» WORK TO BE COMPLETED
Everything from the top of the data below through the line with "Definition FAT_FD_OFFSET : Z := 3." should be duplicated exactly, and nothing past it.

-- PROVIDED RECORDS follows --

(* ===== verification/FatFile.v ===== *)
(** * The FAT32 driver: open files

    src/c/libsd/fat32.c, the interface for files that are open: [fat_read], [fat_write],
    [fat_lseek] and [fat_close], with the set-up of the driver and the entry of a file into
    the table of open files.

    A file is the bytes of its clusters, in the order of its chain. What is proved: reads
    return these bytes and writes change them, extending the chain when needed; a file that
    is written is read back; the errors of every function. *)

From stdpp Require Import base list numbers sets.
From Stdlib Require Import ZArith Lia.
From S2P Require Import Prelude Fat.

Local Open Scope Z_scope.
Local Open Scope c_scope.

(** ** Set-up *)

Definition FAT_MAX_FILES : Z := 16.
Definition FAT_FD_OFFSET : Z := 3.
Definition FAT_DIR_ENTRY_WIDTH : Z := 32.

(** [fat_load_partition_info]: the partition in entry [idx] of the master boot record. *)
Definition fat_load_partition_info (idx : Z) (s : fs) : option FatPartitionInfo * fs :=
  match fat_read_single_block 0 s with
  | (None, s) => (None, set_errno EIO s)
  | (Some buffer, s) =>
      if 4 <=? idx then (None, set_errno EINVAL s)
      else if negb (arr buffer 510 =? 0x55) && negb (arr buffer 511 =? 0xAA) then (None, set_errno EFAULT s)
      else
        let pentry_begin := 446 + idx * 16 in
        let ptype := fat_get_uint8 buffer (pentry_begin + 4) in
        if negb (ptype =? 0x0B) && negb (ptype =? 0x0C) then (None, set_errno EBADF s)
        else
          let vol := fat_get_uint32 buffer (pentry_begin + 8) in
          match fat_read_single_block vol s with
          | (None, s) => (None, set_errno EIO s)
          | (Some buffer, s) =>
              let bps := fat_get_uint16 buffer 11 in
              let spc := fat_get_uint8 buffer 13 in
              let res := fat_get_uint16 buffer 14 in
              let nfats := fat_get_uint8 buffer 16 in
              let spf := fat_get_uint32 buffer 0x24 in
              let root := fat_get_uint32 buffer 0x2C in
              let fat_begin := u32 (vol + res) in
              let cluster_begin := u32 (fat_begin + nfats * spf) in
              (Some (Pinfo vol bps spc res nfats (fat_get_uint16 buffer 17) (fat_get_uint16 buffer 19)
                       (fat_get_uint8 buffer 21) spf root fat_begin cluster_begin
                       (bps / FAT_DIR_ENTRY_WIDTH) (u32 (cluster_begin + (root - 2) * spc))),
               set_errno OK s)
          end
  end.

(** [fat_load_first_partition_info]: the first of the four entries that can be loaded. *)
Fixpoint first_partition (n : nat) (i : Z) (s : fs) : option FatPartitionInfo * fs :=
  match n with
  | O => (None, s)
  | S n =>
      match fat_load_partition_info i s with
      | (Some p, s) => (Some p, s)
      | (None, s) => first_partition n (i + 1) s
      end
  end.

Definition fat_load_first_partition_info : fs -> option FatPartitionInfo * fs := first_partition 4 0.

Definition free_file (f : FatFile) : FatFile :=
  File true 0 (f_dir_idx f) (f_start_cluster f) (f_current_cluster f) (f_size f).

Definition fat_init (p : FatPartitionInfo) (s : fs) : bool * fs :=
  if fat_initialized s then (false, set_errno EPERM s)
  else (true, Fs (blocks s) (faults s) OK p (map free_file (fat_open_files s)) true).

(** The cluster and the size in a directory entry. *)
Definition fat_cluster_of_dir_entry (sector : list Z) (entry_idx : Z) : Z :=
  let high := fat_get_uint16 sector (entry_idx * FAT_DIR_ENTRY_WIDTH + 0x14) in
  let low := fat_get_uint16 sector (entry_idx * FAT_DIR_ENTRY_WIDTH + 0x1a) in
  low .| u32 (high << 16).

Definition fat_size_of_dir_entry (sector : list Z) (entry_idx : Z) : Z :=
  fat_get_uint32 sector (entry_idx * FAT_DIR_ENTRY_WIDTH + 0x1C).

(** [fat_open_dir_entry]: the first entry of the table of open files that is free. *)
Definition fat_open_dir_entry (sector : list Z) (idx : FatDirEntryIdx) (s : fs) : Z * fs :=
  match list_find (fun f => f_free f = true) (fat_open_files s) with
  | None => (-1, s)
  | Some (i, f) =>
      let c := fat_cluster_of_dir_entry sector (di_index idx) in
      (Z.of_nat i + FAT_FD_OFFSET,
       set_files (<[i := File false 0 idx c c (fat_size_of_dir_entry sector (di_index idx))]> (fat_open_files s)) s)
  end.

(** ** The functions on a file descriptor *)

(** The tests all of them begin with: the file, or the value of [errno]. *)
Definition open_file (fd : Z) (s : fs) : FatFile + errno_t :=
  if negb (fat_initialized s) then inr EPERM
  else if (fd <? FAT_FD_OFFSET) || (FAT_FD_OFFSET + FAT_MAX_FILES <=? fd) then inr EINVAL
  else match fat_open_files s !! Z.to_nat (fd - FAT_FD_OFFSET) with
       | None => inr EBADF
       | Some f => if f_free f then inr EBADF else inl f
       end.
(* ===== verification/FatDir.v ===== *)
(** * The FAT32 driver: directories

    src/c/libsd/fat32.c, the search for a path: the names of directory entries, short ones and
    chains of long ones, their comparison with a part of a path, and [fat_resolve_path].

    A directory is the list of the names in its clusters, one behind the other. What is proved:
    the search, which runs over sectors and moves its index and its buffer forward whenever it
    collects a long name, finds the first entry of this list that matches, and follows a
    path through directories. *)

From stdpp Require Import base list numbers sets.
From Stdlib Require Import ZArith Lia.
From S2P Require Import Prelude Fat FatFile FatSpec.

Local Open Scope Z_scope.
Local Open Scope c_scope.

(** ** Names *)

Definition FAT_DIR_ENTRY_FREE : Z := 0xE5.
Definition FAT_DIR_ENTRY_LAST : Z := 0x00.
Definition FAT_LAST_LONG : Z := 0x40.
Definition FAT_DIRECTORY : Z := 0x10.
Definition FAT_LONG_NAME_ENTRY : Z := 0x0F.

(** The end of a part of a path: NUL, a backslash, a slash or a blank. *)
Definition is_delim (c : Z) : bool := (c =? 0) || (c =? 92) || (c =? 47) || (c =? 32).

(** [fat_idx_of_next_path_delim]; a string is the list of its characters, behind which [arr]
    reads 0. *)
Fixpoint next_delim (fuel : nat) (path : list Z) (next : Z) : Z :=
  match fuel with
  | O => next
  | S fuel => if is_delim (u8 (arr path next)) then next else next_delim fuel path (next + 1)
  end.

Definition fat_idx_of_next_path_delim (path : list Z) (start : Z) : Z :=
  next_delim (S (length path)) path start.

Definition fat_get_string (buf : list Z) (o sz : Z) : list Z :=
  take (Z.to_nat sz) (drop (Z.to_nat o) buf).

Definition fat_attrib_of_dir_entry (sector : list Z) (entry_idx : Z) : Z :=
  arr sector (entry_idx * FAT_DIR_ENTRY_WIDTH + 11).

(** The state of a search: the buffer with a sector, the index of the current entry, and the array
    [long_name16], in which an index out of range has a cell of its own. *)
Record search := Search { se_buf : list Z; se_idx : FatDirEntryIdx; se_name : Z -> Z }.

Definition set_index (idx : FatDirEntryIdx) (i : Z) : FatDirEntryIdx := DirIdx (di_cluster idx) (di_sector idx) i.

Definition next_sector (idx : FatDirEntryIdx) : FatDirEntryIdx := DirIdx (di_cluster idx) (di_sector idx + 1) 0.

(** The offsets of the thirteen characters in a long entry. *)
Definition long_offsets : list Z := [1; 3; 5; 7; 9; 14; 16; 18; 20; 22; 24; 28; 30].

(** The three loops that collect the characters of an entry. *)
Fixpoint collect (offs : list Z) (buf : list Z) (edx p : Z) (name : Z -> Z) : Z -> Z :=
  match offs with
  | [] => name
  | o :: offs =>
      collect offs buf edx (u32 (p + 1)) (fun i => if i =? p then arr buf (edx + o) else name i)
  end.
(** The directory after the clusters have been freed and the entries been marked. *)
Lemma without_intro s s1 s2 c e0 e1 e2 name cs path pmin pmax mark :
  calm s -> calm s1 -> calm s2 -> data_cluster (fat_pinfo s) c -> cluster_ok (fat_pinfo s) (blocks s) c ->
  passes (fat_pinfo s) (blocks s) c path pmin pmax 0 e0 -> entry_group (fat_pinfo s) (blocks s) c e0 = Some (name, e1) ->
  0 <= e0 -> e1 < cluster_entries (fat_pinfo s) -> mark = 0xE5 \/ mark = 0 ->
  (ebyte (fat_pinfo s) (blocks s) c e2 0 <> 0 -> mark = 0xE5) -> only_table s s1 -> (forall x, 0 <= x -> ftable s1 x = if bool_decide (x ∈ cs) then 0 else ftable s x) ->
  same_driver s1 s2 -> marked (fat_pinfo s) (blocks s1) (blocks s2) c e0 e1 mark -> without s s2 c e1 e2 cs.
Proof.
  intros C C1 C2 D CO P G H0 H1 Hm He2 [OB OP OF OI] T Sd M. pose proof C as [H _]. pose proof (h_vol _ H) as V.
  assert (Eb : forall d j, data_cluster (fat_pinfo s) d -> 0 <= j -> blocks s1 (cstart (fat_pinfo s) d + j) = blocks s (cstart (fat_pinfo s) d + j)).
  { intros d j Dd Hj. apply OB. right. by apply cluster_block_other. }
  assert (M' : forall e j, 0 <= e < cluster_entries (fat_pinfo s) -> 0 <= j < 32 ->
    ebyte (fat_pinfo s) (blocks s2) c e j = if (j =? 0) && (e0 <=? e) && (e <=? e1) then mark else ebyte (fat_pinfo s) (blocks s) c e j).
  { intros e j He Hj. rewrite (mk_bytes _ _ _ _ _ _ _ M) by done. unfold ebyte. rewrite Eb; [done|done|]. zdm. }
  split; [done| | | | |].
  - etrans; [|exact Sd]. by split.
  - by apply (listing_without _ _ _ _ e0 e1 mark (h_disk _ H) (h_disk _ (proj1 C2)) CO M' Hm H0 H1 path pmin pmax name 0).
  - intros N e He. rewrite M' by lia. rewrite (He2 N). by destruct (_ && _).
  - intros x Hx. rewrite <- T by lia. unfold ftable. rewrite (sd_pinfo _ _ Sd), OP.
    by apply (table_outside _ _ _ c); [..|apply M].
  - intros d j Dd N Hj. rewrite (mk_other _ _ _ _ _ _ _ M); [apply Eb; [done|lia]|].
    intros i Hi. apply not_eq_sym. by apply clusters_disjoint.
Qed.

(** The search, the clusters and the entries of the file. *)
Lemma remove_from_spec s path pmin pmax fuel ds dir c e1 e2 cs se :
  calm s -> directory s ds -> head ds = Some dir -> dir_find (fat_pinfo s) (blocks s) path pmin pmax ds = Some (c, e1) ->
  before (fun b => b <> 0) (fat_pinfo s) (blocks s) path pmin pmax ds -> next_used (fat_pinfo s) (blocks s) c e1 e2 ->
  (ebyte (fat_pinfo s) (blocks s) c e2 0 = 0 -> e2 = e1 + 1 /\
    before (fun b => b <> 0xE5) (fat_pinfo s) (blocks s) path pmin pmax ds) ->
  file_chain s c e1 cs -> (length ds <= fuel /\ length cs <= fuel /\ 20 <= fuel)%nat ->
  exists s', remove_from fuel path pmin pmax dir se s = inr ((), s') /\ without s s' c e1 e2 cs.
Proof.
  intros C Dr Hd Fd Lv Nu En Fc (F1 & F2 & F3). pose proof C as [H Ok].
  destruct (remove_search_spec s path pmin pmax c e1 e2 fuel ds C Dr Fd Lv Nu dir se
    (Removal 0 (DirIdx dir 0 0) (DirIdx dir 0 0) (DirIdx dir 0 0) 0 false false false) Hd ltac:(done) F1)
    as (e0 & name & se2 & seen & empty & P & G & He & In & E2 & Cs).
  pose proof (nu_range _ _ _ _ _ Nu) as Hr. destruct Dr as [_ D1 D2]. rewrite Forall_forall in D1, D2.
  pose proof (D1 c In) as D. pose proof (D2 c In) as CO. pose proof (group_length _ _ _ e0 _ _ CO ltac:(lia) G) as Hl.
  destruct (free_file_chain s c e1 cs fuel C Fc F2) as (s1 & E3 & C1 & OT & T). pose proof (ot_pinfo _ _ OT) as P1.
  destruct (remove_found_spec s1 c e0 e1 (0 =? ebyte (fat_pinfo s) (blocks s) c e2 0) seen empty
    (entry_cluster (fat_pinfo s) (blocks s) c e1) fuel (se_buf se2) C1) as (s2 & E4 & C2 & S2 & M); [by rewrite P1|lia|rewrite P1; lia|lia| |].
  { intros Z0%Z.eqb_eq. destruct (En ltac:(lia)) as [-> B5]. by apply Cs. }
  exists s2. split.
  - unfold remove_from. rewrite (bind_inr _ _ _ _ _ E2). runs. rewrite Ok, bool_decide_eq_true_2 by done.
    cbn [negb found_at rm_found rm_initial]. by rewrite (bind_inr _ _ _ _ _ E3).
  - rewrite P1 in M. apply (without_intro s s1 s2 c e0 e1 e2 name cs path pmin pmax (if 0 =? ebyte (fat_pinfo s) (blocks s) c e2 0 then 0 else 0xE5)); try done; [lia|lia| |].
    + by destruct (0 =? _); [right|left].
    + intros N. rewrite (proj2 (Z.eqb_neq 0 _)); [done|]. by apply not_eq_sym.
Qed.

-- PROVIDED RECORDS concluded --

» TASK RESPONSE
(* ===== verification/FatFile.v ===== *)
(** * The FAT32 driver: open files

    src/c/libsd/fat32.c, the interface for files that are open: [fat_read], [fat_write],
    [fat_lseek] and [fat_close], with the set-up of the driver and the entry of a file into
    the table of open files.

    A file is the bytes of its clusters, in the order of its chain. What is proved: reads
    return these bytes and writes change them, extending the chain when needed; a file that
    is written is read back; the errors of every function. *)

From stdpp Require Import base list numbers sets.
From Stdlib Require Import ZArith Lia.
From S2P Require Import Prelude Fat.

Local Open Scope Z_scope.
Local Open Scope c_scope.

(** ** Set-up *)

Definition FAT_MAX_FILES : Z := 16.
Definition FAT_FD_OFFSET : Z := 3.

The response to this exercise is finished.